Stuff I think you should know

Wednesday, July 20, 2005

Selective Enforcement

Each day, more than a thousand Mexican citizens flee their indigent nation to seek fortune in the land of the free. Their presence is illegal and not appreciated by most of America’s population. Evidently, current attempts at blocking the source of entry are failing. It seems that miles of bent up wire interrupted by a blockade every Timezone or two does not seem to be getting the message across: We don’t want you!

The labor that a slew of illegal migrant Mexican farm workers do is painstaking and dangerous. They work harder than I could ever see myself working and are paid in pocket change. Aged 15 to 40, these illegal aliens perform our slave labor twelve hours a day to give us what we need and take the jobs we don’t want.

The number of immigrant day laborers is rising fast on the heels of the construction boom. Immigrants who lack permanent employment, relying instead on jobs that may change from one day to the next, are a fixture of the U.S. economy, numbering as many as one million nationwide, according to advocacy groups. A substantial number of these workers -- no one knows how many -- are in the U.S. illegally.

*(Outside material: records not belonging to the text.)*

Lemma list_ind3 {A} (P : list A -> Prop) :
  P [] -> (forall a, P [a]) -> (forall a b, P [a; b]) ->
  (forall a b c l, P l -> P (a :: b :: c :: l)) ->
  forall l, P l.
Proof.
  intros H0 H1 H2 H3.
  assert (H : forall l, P l /\ (forall a, P (a :: l)) /\ (forall a b, P (a :: b :: l))).
  { induction l as [|x l (IH0 & IH1 & IH2)]; [now auto|].
    repeat split; auto. }
  intros l. apply H.
Qed.

Lemma group1 x :
  0 <= x < 256 ->
  let n := x * 65536 in
  0 <= n / 262144 < 64 /\ (n / 262144 * 64 + n / 4096 mod 64) / 16 = x.
Proof.
  intros Hx n.
  assert (H1 : n / 4096 = x * 16) by (subst n; euclid).
  assert (H2 : n / 262144 = x / 4) by (subst n; euclid).
  rewrite H1, H2. split; euclid.
Qed.

Lemma group2 x y :
  0 <= x < 256 -> 0 <= y < 256 ->
  let n := x * 65536 + y * 256 in
  let m := (n / 262144 * 64 + n / 4096 mod 64) * 64 + n / 64 mod 64 in
  0 <= n / 262144 < 64 /\ m / 1024 = x /\ m / 4 mod 256 = y.
Proof.
  intros Hx Hy n m.
  assert (Hm : m = n / 64) by (subst m; euclid).
  assert (Hn : n / 64 = x * 1024 + y * 4) by (subst n; euclid).
  rewrite Hm, Hn. subst n. repeat split; euclid.
Qed.

Lemma group3 x y z :
  0 <= x < 256 -> 0 <= y < 256 -> 0 <= z < 256 ->
  let n := x * 65536 + y * 256 + z in
  let m := ((n / 262144 * 64 + n / 4096 mod 64) * 64 + n / 64 mod 64) * 64 + n mod 64 in
  0 <= n / 262144 < 64 /\ m / 65536 = x /\ m / 256 mod 256 = y /\ m mod 256 = z.
Proof.
  intros Hx Hy Hz n m.
  assert (Hm : m = n) by (subst m; euclid).
  rewrite Hm. subst n. repeat split; euclid.
Qed.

Last month in Victorville, Calif., an anti-immigrant group called SaveOurState.org picketed a Home Depot Inc. store where day laborers congregate, while members of human-rights groups counterprotested across the street. "The debate about immigration is happening at this level -- in our neighborhoods," says Pablo Alvarado, national coordinator of the National Day Labor Organizing Network, an immigrant-rights group based in Los Angeles. Similar demonstrations have recently taken place in numerous other cities aound the United States.

Up to 25,000 day laborers gather every day at more than 100 points across Los Angeles County, according to the Center for the Study of Urban Poverty at the University of California, Los Angeles. In the New York metropolitan area, the second-largest market for these job seekers, up to 15,000 people gather at about 60 points. An estimated 80 day-labor centers operate in the U.S., and three-quarters of them have opened in the past five to seven years. Many of the centers are operated jointly by local governments and community groups. The centers are "a burgeoning policy response to the day-labor issue across the country," says Prof. Valenzuela.

Proponents of day-laborer centers say they offer a practical solution to community problems such as traffic jams and public urination associated with the laborer pickup points, and also help protect workers from being exploited. Critics say the centers provide services to illegal immigrants who are taking jobs away from Americans, and also help employers who cheat the government of tax revenue by paying workers off the books.